Being a good sport, he smiled and started reading aloud.

He stumbled. Word after word. Missing 8 of the 100-word passage. An unacceptable accuracy. Kicking myself silently, I let him read on.

Then I asked him to retell the story and followed up with comprehension questions. Tyler did what some students who struggle with fluency do. He nailed the comprehension.

This happens. Kids develop pathways to understanding that aren’t reliant on all the words. Knowing this, I asked him how he did it.

“It was easy to read but hard to read out loud. There were a lot of words I wasn’t sure of.”

“So how do you figure it out when you don’t know a word?”

“I write them down and look them up.”

“But what just happened? You didn’t look up any words.”

“I kinda read ‘around’ the words. Putting in words that seemed to make sense.”

So smart. Exactly what readers do.What we practice in class, looking for contextual clues. We infer the meaning of words when we are unsure and read on.

He has gaps. Gaps that can and probably will get in his way. Holes that need to be filled. But can he understand this level? He’s a self-aware reader. He can negotiate meaning. In many ways, his understanding exceeds readers who are very fluent. Fluency is not the key or the barrier to his understanding yet.

So, does Tyler “pass” this running record?  Strictly speaking no, because of fluency. But how does his fluency sideline him as a reader? That for me is the bigger question to consider.

Just a slice of classroom life. Thank you, Two Writing Teachers for Slice of life Tuesdays. Read more here.


9 thoughts on “Slice of Life: Does He Pass?

  1. We have this discussion often amongst colleagues and I maintain comprehension is way more important than fluency and should not hold Tyler back from “the next level”. I like the slice- well told.

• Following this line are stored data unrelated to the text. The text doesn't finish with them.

(** * India Post tracking bot: the notification loop and its collaborators

    A shallow embedding of [user_bot.py] (the Telegram poller) and of the
    store-facing part of [app.py] (the admin panel), with the properties the
    specification states about them.

    Conventions of the embedding.
    - The texts the bot and the admin panel handle are Rocq [string]s:
      sequences of code points below 256. The validator and the formatter of
      tracking numbers are also given on a Python [str] in full, a sequence
      of code points of any size (module [Unicode]): there the class [\d] of
      the validator's pattern is the set of decimal digits of the
      interpreter's Unicode database, of which [0-9] are the only ones below
      256. The two versions agree on the texts of the first kind.
    - [time.time()] readings and stored timestamps are integers ([Z], in
      seconds), so [int(time.time())] is the reading itself.
    - The outside world (clock, Telegram, SQLite faults, the platform's
      [datetime.fromtimestamp]) is an [Env] of oracles; the program threads a
      [World] holding the rate limiter, the [tracking] table, the locals of
      [run], the position in each oracle and the trace of effects performed
      so far.
    - Python exceptions are the [Raised] outcome of the monad [M]. *)

From stdpp Require Import gmap strings list fin_maps pretty.
From Stdlib Require Import ZArith Lia Ascii Sorted Permutation.

Local Open Scope string_scope.
Local Open Scope list_scope.
Local Open Scope Z_scope.

(** ** Strings *)

Definition code (c : ascii) : N := N_of_ascii c.

Definition in_range (lo hi : N) (c : ascii) : bool :=
  ((lo <=? code c) && (code c <=? hi))%N.

(** The character classes [[A-Z]] and [\d] of the validator's pattern, on
    code points below 256: of these, the decimal digits of Unicode are
    [0-9] alone. *)
Definition upper_AZ : ascii -> bool := in_range 65 90.
Definition digit : ascii -> bool := in_range 48 57.

(** [s.replace(" ", "")] *)
Fixpoint remove_spaces (s : string) : string :=
  match s with
  | EmptyString => EmptyString
  | String c s' =>
      if Ascii.eqb c " " then remove_spaces s' else String c (remove_spaces s')
  end.

(** [cls{n}] at the head of [s]: the rest of the string after [n] characters
    of class [cls], if [s] starts with that many. *)
Fixpoint take_class (cls : ascii -> bool) (n : nat) (s : string) : option string :=
  match n with
  | O => Some s
  | S n' =>
      match s with
      | EmptyString => None
      | String c s' => if cls c then take_class cls n' s' else None
      end
  end.

(** [$] without [re.MULTILINE]: the end of the string, or just before a
    newline that is its last character. *)
Definition at_dollar (s : string) : bool :=
  match s with
  | EmptyString => true
  | String c EmptyString => Ascii.eqb c "010"
  | _ => false
  end.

  2. Thank you for this — this teaching moment. It’s insightful and humanizes the ways we gather “data” about kids, and how unpredictable that is.

  3. I’d probably have passed him. Reading aloud is not a skill that everyone will hone, but comprehension is so key to everything. I have so many kids who could read that aloud with feeling and inflection better than a teacher, but they can only share the basic details. That’s not reading, right? I so related to that wanting to kick yourself feeling when you’re trying to figure out if you can write his reading level from this or if you have to make him do another one. The worst.

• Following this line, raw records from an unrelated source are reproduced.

(** * The HTML tokeniser of ttlibv2/abc: character reader, token model,
      tokeniser driver and tokeniser states.

    The development is a shallow embedding of the TypeScript sources
    [parse/CharacterReader.ts], [parse/Token.ts], [parse/Tokeniser.ts],
    [parse/TokeniserState.ts], [nodes/Attributes.ts], [nodes/Attribute.ts],
    [helper/Char.ts], [helper/Helper.ts] and [helper/Assert.ts].

    Conventions of the embedding.
    - A JavaScript string is the list of its UTF-16 code units.  A [Char]
      (the class extending [String] that holds one code unit) is an object:
      the embedding keeps its code unit, and compares it the way the source
      does at each place.  [equals], [in], [charAt], the regular
      expressions and [==] look at the code unit; [===], the labels of a
      [switch] and [Array.prototype.includes] compare references, so a
      [Char] of the reader's buffer is equal to no string and to no [Char]
      allocated elsewhere.
    - [CharacterReader.EOF] is [undefined]; a value that may be EOF is an
      [option Char] and [None] is EOF.  The static constants of
      [TokeniserState] are [nullChar], the one-unit string U+0000,
      [replacementChar], U+FFFD, and [eof], read as [undefined], the value
      of [CharacterReader.EOF] (its initialiser applies [charAt] to that
      value); the two arrays built with [Char.arrayOf], which [Char] does
      not define, are read as the arrays of [Char] objects their type
      declares.
    - Numbers are integers in [Z]; the flyweight cache hash is evaluated in
      binary64 as the source does, every other number stays far below 2^53.
    - A method is a computation in a state-and-exception monad: it either
      returns a value and the mutated object, or throws.  The only loop that
      is not bounded by its data ([Tokeniser.read]) takes fuel and reports
      [Timeout] when the fuel runs out. *)

From Stdlib Require Import ZArith NArith List Bool String Ascii Lia.
From Stdlib Require Import Floats.PrimFloat Floats.FloatOps Floats.SpecFloat.
From Stdlib Require Import Numbers.Cyclic.Int63.Uint63.
From stdpp Require Import base option gmap.
Import ListNotations.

  4. This is a conundrum that I often see too. If the purpose of reading is to make meaning and understanding, can we overlook fluency if it doesn’t interfere with that purpose? I was a horrible out-loud reader when I was a kid so I can relate. I loved looking inside your conference with Tyler.

  5. I’m with Kimberly. I’d probably have passed him. Reading aloud comes with so much baggage: there is so much more to think about than just the reading. I can read an entire chapter to my daughter at night and won’t be able to tell anyone what is about at the end. I’m too busy thinking about making the reading sound good.

  6. We all appreciate the value of this routine assessment taken seriously, detailed, reflected upon.
    It was worthy of your writing work, to set it – and your thoughts and questions-down.

  7. I remember hearing Pernille Ripp say at a conference that a fast reader isn’t always a good reader and I have tucked that deep in my literacy heart. Sometimes we just have to look at what WE know about our readers and not what the data always shows.